Edmund Duncan Montgomery ( born March 19, 1835 in Edinburgh, † April 17, 1911 in Austin, Texas) was a Scottish philosopher, scientist and physician.

Education and work

The Scot left already as an infant with his mother, his home via Paris to Frankfurt. In 1852, Montgomery accepted at the University of Heidelberg to study medicine, which he completed on 18 February 1858 Promotion and state exams in Würzburg. In addition to the medicine he was interested in philosophy. After a short stay in Prague (1858 ) and Vienna ( 1859), he found in 1860 in London a permanent jobs as a physician and began his research on cellular customer. In December 1862 he became a member of the London Royal College of Physicians. At this time, however, Montgomery was already seriously ill with tuberculosis, which forced him to drive in November 1863 for a cure to Madeira.

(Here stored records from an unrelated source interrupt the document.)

(** ** The scenarios of the tests *)

(** C1: scenario A.  On the status page of the tests, with host
    myhost.sensu.local and port 3456, [extractMetrics] returns no error and
    seven records, named nginx_active, nginx_accepts, nginx_handled,
    nginx_requests, nginx_reading, nginx_writing, nginx_waiting in this
    order, of the types the table [metricHelp] gives them (gauge, counter,
    counter, counter, gauge, gauge, gauge), each with one sample in the
    field of its type, whose values are 33, 1237, 89, 91, 55, 767, 1234,
    and each labelled host=myhost.sensu.local, port=3456.  Every record is
    the one [TestExtractMetrics] expects for its key. *)
Theorem extractMetrics_scenario_A w :
  let r := fst (nginx.extractMetrics w allLinesOk
                  "myhost.sensu.local"%string "3456"%string) in
  let ts := firstReading w in
  snd r = None
  /\ length (fst r) = 7%nat
  /\ map dto.Name (fst r)
     = [ "nginx_active"%string : bytes; "nginx_accepts"%string : bytes;
         "nginx_handled"%string : bytes; "nginx_requests"%string : bytes;
         "nginx_reading"%string : bytes; "nginx_writing"%string : bytes;
         "nginx_waiting"%string : bytes ]
  /\ map dto.Type_ (fst r)
     = [ dto.MetricType_GAUGE; dto.MetricType_COUNTER; dto.MetricType_COUNTER;
         dto.MetricType_COUNTER; dto.MetricType_GAUGE; dto.MetricType_GAUGE;
         dto.MetricType_GAUGE ]
  /\ map (fun fam => nginx.metricHelp !! dto.Name fam) (fst r)
     = map (fun fam => Some {| nginx.help := dto.Help fam;
                               nginx.metricType := dto.Type_ fam |}) (fst r)
  /\ map (fun fam => map sampleOf (dto.Metric_ fam)) (fst r)
     = [ [Some (GaugeSample (float64_of_uint64 33))];
         [Some (CounterSample (float64_of_uint64 1237))];
         [Some (CounterSample (float64_of_uint64 89))];
         [Some (CounterSample (float64_of_uint64 91))];
         [Some (GaugeSample (float64_of_uint64 55))];
         [Some (GaugeSample (float64_of_uint64 767))];
         [Some (GaugeSample (float64_of_uint64 1234))] ]
  /\ valuesOf (fst r)
     = [ [Some 33]; [Some 1237]; [Some 89]; [Some 91]; [Some 55]; [Some 767];
         [Some 1234] ]
  /\ Forall (fun fam =>
       Forall (fun m =>
         dto.Label m
         = [ {| dto.LabelPair_Name := "host"%string;
                dto.LabelPair_Value := "myhost.sensu.local"%string |};
             {| dto.LabelPair_Name := "port"%string;
                dto.LabelPair_Value := "3456"%string |} ]) (dto.Metric_ fam))
       (fst r)
  /\ map Some (fst r)
     = [ expectedMetric "nginx_active"%string (float64_of_uint64 33) ts;
         expectedMetric "nginx_accepts"%string (float64_of_uint64 1237) ts;
         expectedMetric "nginx_handled"%string (float64_of_uint64 89) ts;
         expectedMetric "nginx_requests"%string (float64_of_uint64 91) ts;
         expectedMetric "nginx_reading"%string (float64_of_uint64 55) ts;
         expectedMetric "nginx_writing"%string (float64_of_uint64 767) ts;
         expectedMetric "nginx_waiting"%string (float64_of_uint64 1234) ts ].
Proof.
  assert (H : fst (nginx.extractMetrics w allLinesOk
                     "myhost.sensu.local"%string "3456"%string)
              = (sevenRecords (firstReading w) hostname port
                   33 1237 89 91 55 767 1234, None))
    by (run_extract; reflexivity).
  cbv zeta. rewrite H. cbn [fst snd].
  repeat split; try reflexivity.
  unfold sevenRecords.
  repeat (apply Forall_cons; split;
          [apply Forall_cons; split; [reflexivity | apply Forall_nil_2]|]).
  apply Forall_nil_2.
Qed.
(** C6, amended.  In [refreshPaymentStatus] every call to the payment
    gateway is made inside the transaction callback: after the
    transaction has opened, before it ends, and before the first
    statement of the transaction is issued. *)
Theorem gateway_read_inside_transaction_before_writes :
  forall rzp rt id user w res w',
    idle w ->
    refreshPaymentStatus rzp rt id user w = (res, w') ->
    exists new,
      trace w' = trace w ++ new
      /\ forall pre c post,
           new = pre ++ EvGateway c :: post ->
           In EvTxBegin pre
           /\ (forall t, ~ In (EvWrite t) pre)
           /\ ~ In EvTxCommit pre
           /\ ~ In EvTxRollback pre.
Proof.
  intros rzp rt id user w res w' Hidle Hrun.
  destruct (refreshPaymentStatus_once _ _ _ _ _ _ _ Hidle Hrun)
    as (_ & (new & Htr & Hshape) & _).
  exists new. split; [exact Htr | ].
  intros pre c post Hsplit.
  destruct Hshape as [-> | (gs & ws & e & -> & Hgs & Hws & He)].
  - destruct pre; discriminate Hsplit.
  - destruct pre as [ | y pre]; [discriminate Hsplit | ].
    cbn [app] in Hsplit. injection Hsplit as <- Hsplit.
    assert (Hpre : forall x, In x pre -> isGateway x = true).
    { apply (gateway_prefix gs (ws ++ [e]) pre c post Hgs); [ | exact Hsplit].
      intros x Hx. apply in_app_or in Hx. destruct Hx as [Hx | [<- | []]].
      - rewrite forallb_forall in Hws. apply Hws in Hx. destruct x; try discriminate Hx.
        reflexivity.
      - destruct He as [-> | ->]; reflexivity. }
    split; [left; reflexivity | ].
    split; [intros t [Ht | Ht]; [discriminate Ht | apply Hpre in Ht; discriminate Ht] | ].
    split; intros [Ht | Ht]; try discriminate Ht; apply Hpre in Ht; discriminate Ht.
Qed.

Lemma gateway_read_inside_transaction_before_writes_witness :
  let w := world installationDb in
  let run := refreshPaymentStatus paidGateway rt0 "srq2" customer w in
  idle w
  /\ exists new,
       trace (snd run) = trace w ++ new
       /\ forall pre c post,
            new = pre ++ EvGateway c :: post ->
            In EvTxBegin pre
            /\ (forall t, ~ In (EvWrite t) pre)
            /\ ~ In EvTxCommit pre
            /\ ~ In EvTxRollback pre.
Proof.
  intros w run.
  split; [split; reflexivity | ].
  exact (gateway_read_inside_transaction_before_writes paidGateway rt0 "srq2" customer
           w (fst run) (snd run) (conj eq_refl eq_refl) (surjective_pairing run)).
Defined.

(** The events of that run. *)
Example reconciliation_events :
  trace (snd (refreshPaymentStatus paidGateway rt0 "srq2" customer (world installationDb)))
  = [EvTxBegin; EvGateway subscriptions_fetch; EvGateway invoices_all;
     EvWrite T_payments; EvWrite T_subscriptions; EvWrite T_payments;
     EvWrite T_installationRequests; EvWrite T_serviceRequests;
     EvWrite T_installationRequests; EvWrite T_serviceRequests;
     EvWrite T_actionHistory; EvWrite T_actionHistory; EvTxCommit].
Proof. vm_compute. reflexivity. Qed.

(* ------------------------------------------------------------------ *)
(** ** Operations that keep the assignment invariant *)

Lemma truthy_present v : truthy v = true -> present v = true.
Proof. destruct v; [reflexivity | discriminate]. Qed.
Lemma find_job_sound_witness :
  exists pre info post v,
    PyDict listing_three = PyDict (pre ++ ("42", info) :: post) /\
    Forall (other_name (ImageStr "ng0")) pre /\
    entry_name info = Ok v /\ py_eq v (ImageStr "ng0") = true.
Proof.
  apply (find_job_sound (PyDict listing_three) (ImageStr "ng0") "42"). reflexivity.
Defined.

(** X3: the search ends without a job only on a listing that is a JSON
    object all of whose entries have an image name other than the
    image. *)
Theorem find_job_none (res : pyval) (image : image_value) :
  find_job res image = Ok None ->
  exists items, res = PyDict items /\ Forall (other_name image) items.
Proof.
  intros H. destruct (find_job_dict _ _ _ H) as (items & ->).
  exists items. split; [reflexivity |].
  unfold find_job in H. simpl in H. now apply search_none_inv in H.
Qed.

Lemma find_job_none_witness :
  exists items, PyDict listing_three = PyDict items /\
                Forall (other_name (ImageStr "ng2")) items.
Proof.
  apply (find_job_none (PyDict listing_three) (ImageStr "ng2")). reflexivity.
Defined.

Lemma search_stops image pre key info post target e :
  Forall (other_name image) pre ->
  entry_name info = Raise e ->
  search (pre ++ (key, info) :: post) image target = Raise e.
Proof.
  intros Hpre Hinfo. rewrite search_skip by assumption. simpl. now rewrite Hinfo.
Qed.

Lemma run_resolve_raise w username apikey image e st :
  invocation w username apikey image ->
  image_missing image = false ->
  resolve_address w username apikey image initial = (Raise e, st) ->
  run w = {| stdout := []; stderr := [Traceback e]; exit_status := 1;
             requests := sent st |}.
Proof.
  intros Hinv Hgiven Hres.
  rewrite run_invocation with (1 := Hinv) (2 := Hgiven), Hres.
  destruct (resolve_address_raise _ _ _ _ _ _ _ Hres) as (Hexn & Hout & Herr).
  simpl in Hout, Herr. destruct e; try discriminate; simpl; now rewrite Hout, Herr.
Qed.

On the side of Elisabet Ney

Already in Heidelberg, he had fallen in love with the young artist Elisabet Ney. The two married in Madeira on November 7, 1863. 1871 the couple immigrated to the United States, where both initially near Thomasville (Georgia ) managed a small farm. In Texas Montgomery acquired near the Hempstead Liendo Plantation. Here Montgomery was able to devote himself entirely to his research, the philosophy, but also of agriculture and livestock again. He has contributed significantly to the development in 1876 of Hempstead, by participating in the creation of the "Agricultural and Mechanical College of Texas for Colored Youths ". Opened in 1878, it was actually the first state-supported school in Texas, in which African-American students were allowed to enroll. In September, 1907, shortly after Elizabeth's death, Montgomery suffered a stroke that made him an invalid, but that did not stop from writing his last works. On April 17, 1911, the naturalist philosopher died and was buried beside his wife in Liendo.